Rivlin made the request immediately after receiving the ambassador’s credentials on Wednesday and said that he would like to see the Sarajevo Haggada join other famous Haggadot in the Israel Museum. However, he said that if that was not feasible, Israel would be happy to receive it on loan.

“This is the story of our liberation as a people,” he told the ambassador.

 Kovacevic, focusing more on the future than on the past, said the two states have a common cause in combating terrorism.

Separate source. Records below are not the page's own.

Inductive relay_step : RelaySys -> RelaySys -> Prop :=
| relay_insert s event :
    rs_rows s !! ue_EventID event = None -> UsageEvent_Validate event = true ->
    relay_step s {| rs_rows := <[ue_EventID event := new_row event]> (rs_rows s); rs_bus := rs_bus s; rs_passes := rs_passes s |}
| relay_claim s id relay env leaseID now :
    rs_passes s !! id = None -> (forall events, cl_arrange env events ≡ₚ events) ->
    relay_step s (start_pass s id relay leaseID (claim relay env (rs_rows s) leaseID now))
| relay_publish s id pass event rest produced bus acked :
    rs_passes s !! id = Some pass -> ps_events pass = event :: rest -> ps_acked pass = None ->
    publish_event marshal (rs_bus s) event produced = Ok (bus, acked) ->
    relay_step s {| rs_rows := rs_rows s; rs_bus := bus;
      rs_passes := <[id := {| ps_relay := ps_relay pass; ps_leaseID := ps_leaseID pass; ps_events := event :: rest; ps_acked := Some acked |}]>
        (rs_passes s) |}
| relay_record s id pass event rest acked faults now :
    rs_passes s !! id = Some pass -> ps_events pass = event :: rest -> ps_acked pass = Some acked ->
    relay_step s (finish_event s id pass rest (record_outcome (ps_relay pass) faults (rs_rows s) (ps_leaseID pass) event acked now))
| relay_stop s id : relay_step s {| rs_rows := rs_rows s; rs_bus := rs_bus s; rs_passes := delete id (rs_passes s) |}.

Definition relay_start : RelaySys := {| rs_rows := ∅; rs_bus := []; rs_passes := ∅ |}.
Definition relay_reachable (s : RelaySys) : Prop := rtc relay_step relay_start s.
End Relays.
Lemma clean_lease now leaseID key skip rows rows1 reclaimed : (forall id, skip id = false) -> map_Forall (fit now) rows ->
  reclaimed_rows now rows rows1 reclaimed ->
  let claimed := select_ids (rl_batchSize relay) (due now) key skip rows1 in
  exists rows2, update_outbox rows1 claimed (lease_row leaseID (now + rl_leaseDuration relay) now) = Ok rows2 /\
    claimed_batch now leaseID rows rows2 claimed.
Proof.
  intros Hskip Hfit Hre claimed. pose proof relay_positive as [Hb _]. pose proof (fun id row1 => reclaimed_fit _ _ _ _ id row1 Hre Hfit) as Hfit1.
  destruct Hre as [R1 R4 R3 R5].
  destruct (select_ids_spec (rl_batchSize relay) (due now) key skip rows1) as (C1 & C2 & C3 & C4). fold claimed in C1, C2, C3, C4.
  destruct (update_outbox_clean rows1 claimed (lease_row leaseID (now + rl_leaseDuration relay) now) C1) as (rows2 & E2 & L2).
  { intros id (row & Hrow & He)%C3. exists row. split; [done|]. eapply lease_step; [apply (Hfit1 _ _ Hrow)|done]. }
  exists rows2. split; [done|]. split; [done| | |].
  - split; [lia|]. destruct C4 as [C4|C4]; [left; lia|].
    assert (Hsub : reclaimed ⊆ claimed). { intros id Hid. destruct (R3 _ Hid) as (row & _ & _ & _ & Hd & E). by eapply C4. }
    destruct R4 as [R4|R4]; [left|right].
    + pose proof (submseteq_length _ _ (NoDup_submseteq _ _ R1 Hsub)). lia.
    + intros id row Hrow Hr. destruct (decide (id ∈ reclaimed)) as [Hin|Hni]; [by apply Hsub|]. unfold ready in Hr. apply orb_true_iff in Hr as [Hd|He].
      * apply (C4 id row); [by rewrite R5|done|done].
      * destruct Hni. by eapply R4.
  - intros id Hid. destruct (C3 _ Hid) as (row1 & Hrow1 & Hd). destruct (Hfit1 _ _ Hrow1) as (Hf & row & Hrow & Hor).
    exists row, row1. split_and!; try done; [|by destruct Hor as [->|(_ & ? & _)]|by rewrite L2, bool_decide_eq_true_2, Hrow1 by done].
    destruct Hor as [->|(_ & _ & ?)]; [|done]. eapply ready_unpublished. unfold ready. by rewrite Hd.
  - intros id row Hni Hrow. rewrite L2, bool_decide_eq_false_2 by done. destruct (decide (id ∈ reclaimed)) as [Hin|Hni'].
    + destruct (R3 _ Hin) as (row0 & Hrow0 & Hr & Hf & Hd & E). simplify_eq. eexists. split; [exact E|]. right.
      split_and!; [by eapply ready_unpublished|unfold ready; by rewrite Hd|done|done].
    + exists row. rewrite R5 by done. auto.
Qed.

Lemma clean_claim env rows leaseID : clean_env env -> map_Forall (fit (re_now env)) rows ->
  exists rows2 claimed events n, claim relay (re_claim env) rows leaseID (re_now env) = (rows2, Ok (events, n)) /\
    claimed_batch (re_now env) leaseID rows rows2 claimed /\
    events ≡ₚ (fun row => {| ce_event := scan_event (ob_event row); ce_PublishAttempts := ob_attempts row |}) <$> omap (fun id => rows2 !! id) claimed.
Proof.
  intros [_ Hfaults Hskip Harr _] Hfit. unfold claim. rewrite Hfaults. cbv zeta.
  destruct (clean_reclaim (re_now env) expired_key (cl_skipReclaim (re_claim env)) rows) as (rows1 & E1 & Hre); [apply Hskip|done|].
  destruct (clean_lease (re_now env) leaseID due_key (cl_skipClaim (re_claim env)) rows rows1 _ (fun id => proj2 (Hskip id)) Hfit Hre) as (rows2 & E2 & Hcl).
  unfold statement. simpl. rewrite E1. simpl. rewrite E2. simpl. do 4 eexists. split; [reflexivity|]. split; [exact Hcl|apply Harr].
Qed.

(** What a claimed event needs to be published by the pass that holds its lease. *)
Definition publishable (now : Time) (leaseID : string) (rows : Outbox) (event : claimedEvent) : Prop :=
  UsageEvent_Validate (ce_event event) = true /\ (exists payload, marshal (ce_event event) = Some payload /\ payload <> ""%string) /\
  exists row, rows !! ue_EventID (ce_event event) = Some row /\ ob_event row = ce_event event /\ holds_lease leaseID row = true /\
    outbox_checks row = true /\ ob_updatedAt row <= now.

Lemma valid_id_nonempty event : UsageEvent_Validate event = true -> ue_EventID event <> ""%string.
Proof. unfold UsageEvent_Validate. intros Hv He. prop_hyps. match goal with H : uuidPattern _ = true |- _ => rewrite He in H; done end. Qed.

(** Publishing one leased event and recording it. *)
Lemma publish_leased now leaseID rows bus event env : publishable now leaseID rows event ->
  pe_produced env = Acknowledged -> now <= pe_now env -> pe_faults env = no_faults ->
  exists rows' row', publish_event marshal bus event (pe_produced env) =
      Ok (bus ++ [(ue_EventID (ce_event event), default ""%string (marshal (ce_event event)))], true) /\
    record_outcome relay (pe_faults env) rows leaseID event true (pe_now env) = (rows', Ok tt) /\
    rows' = <[ue_EventID (ce_event event) := row']> rows /\ ob_status row' = OutboxPublished /\ ob_event row' = ce_event event.
Proof.
  intros (Hv & (payload & Hm & Hp) & row & Hrow & Hev & Hl & Hc & Hu) -> Hn ->.
  unfold publish_event, Publish. rewrite Hm, Hv, !bool_decide_eq_false_2 by (done || by apply valid_id_nonempty). simpl.
  unfold record_outcome, markPublished, update_leased. rewrite Hrow, Hl. unfold statement, autocommit. simpl. rewrite Hrow.
  unfold holds_lease in Hl. prop_hyps. unfold outbox_checks, outbox_lifecycle in Hc.
  match goal with H : ob_status row = _ |- _ => rewrite H in Hc; rename H into Hs end. prop_hyps.
  assert (enforce_usage_event_outbox_update row (publish_row (pe_now env) row) = true) as ->.
  { unfold enforce_usage_event_outbox_update. simpl. rewrite Hs. prop_goal; try done; lia. }
  assert (outbox_checks (publish_row (pe_now env) row) = true) as ->.
  { unfold outbox_checks, outbox_lifecycle. simpl. prop_goal; try done; lia. }
  simpl. do 2 eexists. split_and!; done.
Qed.

Lemma publishable_insert now leaseID rows event id row' : publishable now leaseID rows event -> id <> ue_EventID (ce_event event) ->
  publishable now leaseID (<[id := row']> rows) event.
Proof. intros (Hv & Hm & row & Hrow & Hrest) Hne. split_and!; [done..|]. exists row. split; [|done]. by rewrite lookup_insert_ne. Qed.

Lemma clean_loop env leaseID n events rows bus r : clean_env env ->
  NoDup ((fun event => ue_EventID (ce_event event)) <$> events) -> Forall (publishable (re_now env) leaseID rows) events ->
  exists rows' bus' r', relay_loop marshal relay leaseID (re_publish env) n events rows bus r = (rows', bus', r', None) /\
    br_Published r' = br_Published r + Z.of_nat (length events) /\ br_Claimed r' = br_Claimed r /\ br_Retried r' = br_Retried r /\
    (forall event, event ∈ events -> exists row', rows' !! ue_EventID (ce_event event) = Some row' /\ ob_status row' = OutboxPublished /\
      ob_event row' = ce_event event) /\
    (forall id, id ∉ (fun event => ue_EventID (ce_event event)) <$> events -> rows' !! id = rows !! id).
Proof.
  intros Hclean. revert n rows bus r; induction events as [|event rest IH]; intros n rows bus r Hnd Hall.
  { exists rows, bus, r. simpl. split_and!; [done|lia|done|done| |done]. intros ? []%not_elem_of_nil. }
  simpl in Hnd. apply NoDup_cons in Hnd as [Hni Hnd]. apply Forall_cons in Hall as [He Hall]. destruct (cle_publish _ Hclean n) as (P1 & P2 & P3 & P4).
  destruct (publish_leased _ _ _ bus _ _ He P1 P3 P4) as (rows1 & row1 & E1 & E2 & -> & S1 & V1). simpl. rewrite E1, P2, E2.
  set (bus1 := bus ++ _). destruct (IH (S n) (<[ue_EventID (ce_event event) := row1]> rows) bus1 (count_outcome r true)) as (rows' & bus' & r' & E & B1 & B2 & B3 & Hin & Hout); [done| |].
  { rewrite Forall_forall in *. intros e He'. apply publishable_insert; [by apply Hall|]. intros Heq. apply Hni. rewrite Heq. apply list_elem_of_fmap. eauto. }
  exists rows', bus', r'. split; [done|]. simpl in *. split_and!; [lia|done|lia| |].
  - intros e [->|He']%elem_of_cons; [|by apply Hin]. exists row1. rewrite Hout by done. by rewrite lookup_insert_eq.
  - intros id [Hne Hid]%not_elem_of_cons. rewrite Hout by done. by rewrite lookup_insert_ne.
Qed.

(** The events not yet published. *)
Definition unpublished (rows : Outbox) : gset string := dom (filter (fun entry => ob_status entry.2 <> OutboxPublished) rows).

Lemma elem_of_unpublished rows id : id ∈ unpublished rows <-> exists row, rows !! id = Some row /\ ob_status row <> OutboxPublished.
Proof.
  unfold unpublished. rewrite elem_of_dom. split.
  - intros [row [Hrow Hs]%map_lookup_filter_Some]. by exists row.
  - intros (row & Hrow & Hs). exists row. by apply map_lookup_filter_Some.
Qed.

Lemma claimed_events_publishable now leaseID rows rows2 claimed events : claimed_batch now leaseID rows rows2 claimed ->
  events ≡ₚ (fun row => {| ce_event := scan_event (ob_event row); ce_PublishAttempts := ob_attempts row |}) <$> omap (fun id => rows2 !! id) claimed ->
  Forall (publishable now leaseID rows2) events /\ ((fun event => ue_EventID (ce_event event)) <$> events) ≡ₚ claimed.
Proof.
  intros [Hnd _ Hcl _] Hperm. split.
  - rewrite Hperm, Forall_fmap, Forall_forall. intros row2 (id & Hid & Hrow2)%list_elem_of_omap.
    destruct (Hcl _ Hid) as (row & row1 & Hrow & Hs & Hf & Hev & Hd & E). rewrite E in Hrow2. simplify_eq/=.
    destruct Hf as (F1 & F2 & F3 & F4 & F5 & F6); [eapply ready_unpublished; unfold ready; by rewrite Hd|].
    unfold publishable. simpl. rewrite scan_valid by done. split_and!; [done..|]. rewrite F1. eexists. split; [exact E|].
    split_and!; [done| |apply (lease_step now leaseID id row1); [by intros _|done]|simpl; lia].
    unfold holds_lease. simpl. by rewrite !bool_decide_eq_true_2.
  - rewrite Hperm. clear Hperm Hnd. rewrite <- list_fmap_compose. induction claimed as [|id claimed IH]; [done|]. simpl.
    destruct (Hcl id) as (row & row1 & Hrow & Hs & Hf & Hev & Hd & E); [left|]. rewrite E. simpl.
    destruct Hf as (F1 & _); [eapply ready_unpublished; unfold ready; by rewrite Hd|]. rewrite F1. f_equiv. apply IH. intros i Hi. apply Hcl. by right.
Qed.

(** One undisturbed pass. *)
Lemma clean_pass env rows bus : clean_env env -> map_Forall (fit (re_now env)) rows ->
  exists rows' bus' r claimed, RelayOnce marshal relay env rows bus = (rows', bus', r, None) /\
    NoDup claimed /\ br_Published r = Z.of_nat (length claimed) /\ br_Claimed r = br_Published r /\ br_Retried r = 0 /\
    (br_Published r = rl_batchSize relay \/ forall id row, rows !! id = Some row -> ready (re_now env) row = true -> id ∈ claimed) /\
    (forall id row, rows !! id = Some row -> exists row', rows' !! id = Some row' /\ ob_event row' = ob_event row /\
      (id ∈ claimed -> ob_status row <> OutboxPublished /\ ob_status row' = OutboxPublished) /\
      (id ∉ claimed -> row' = row \/ (ob_status row <> OutboxPublished /\ ready (re_now env) row' = true /\ fit (re_now env) id row'))) /\
    (forall id, id ∈ claimed -> is_Some (rows !! id)).
Proof.
  intros Hclean Hfit. unfold RelayOnce. destruct (cle_lease _ Hclean) as [leaseID ->].
  destruct (clean_claim env rows leaseID Hclean Hfit) as (rows2 & claimed & events & n & -> & Hcb & Hev).
  destruct (claimed_events_publishable _ _ _ _ _ _ Hcb Hev) as [Hpub Hids]. destruct Hcb as [Hnd [Hmax Hfull] Hcl Hot].
  destruct (clean_loop env leaseID 0 events rows2 bus
    {| br_Reclaimed := n; br_Claimed := Z.of_nat (length events); br_Published := 0; br_Retried := 0 |} Hclean) as (rows' & bus' & r & E & B1 & B2 & B3 & Hin & Hout);
    [by rewrite Hids|done|]. simpl in *.
  assert (Hlen : length events = length claimed) by (rewrite <- Hids; by rewrite length_fmap).
  exists rows', bus', r, claimed. split; [done|]. split_and!; [done|lia|lia|done|destruct Hfull; [left; lia|by right]| |].
  2: { intros id Hid. destruct (Hcl _ Hid) as (row & _ & Hrow & _). by exists row. }
  intros id row Hrow. destruct (decide (id ∈ claimed)) as [Hc|Hc].
  - pose proof Hc as Hc'. rewrite <- Hids in Hc'. apply list_elem_of_fmap in Hc' as (event & -> & Hevent). destruct (Hin _ Hevent) as (row' & Hrow' & Hs & He).
    exists row'. destruct (Hcl _ Hc) as (row0 & row1 & Hrow0 & Hs0 & _ & Hev1 & _ & E2). simplify_eq. split_and!; [done| |done|done].
    rewrite Forall_forall in Hpub. destruct (Hpub _ Hevent) as (_ & _ & row2 & Hrow2 & Hev2 & _). rewrite E2 in Hrow2. simplify_eq/=. congruence.
  - destruct (Hot _ _ Hc Hrow) as (row' & Hrow' & Hor). exists row'. rewrite Hout by (by rewrite Hids).
    split; [done|]. destruct Hor as [->|(? & ? & ? & ?)]; split_and!; auto; done.
Qed.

He told the president he is looking forward to closer cooperation in the fields of innovation and cybersecurity.
“We are looking to the future, but we cannot forget the past,” said Rivlin referring to the humane manner in which Bosnia and Herzegovina treated its Jews during the Holocaust years. “Your attitude to the Jewish community is appreciated by the entire Jewish world.”

Kovacevic went directly from the President’s Residence to Yad Vashem to lay a wreath.

Also presenting credentials were ambassadors Luciano Ndong of Equatorial Guinea, Neil Wigan of the UK, Rumiana Bachvarova of Bulgaria and Kyle O’Sullivan of Ireland.

Ndong is his country’s first resident ambassador in Israel.

As he does with all African ambassadors, Rivlin asked Ndong to use his influence to help Israel gain observer status at the Organization of African Unity, as well as to support Israel at the UN where it is important to underscore the Jewish connection to Jerusalem.

“To say that Jews have no connection to Jerusalem is a joke,” Rivlin declared.

Rivlin spoke to Wigan about the growing antisemitism in the UK and urged more intensive efforts toward educating the public about what had happened in the past when antisemitism was rife in Europe.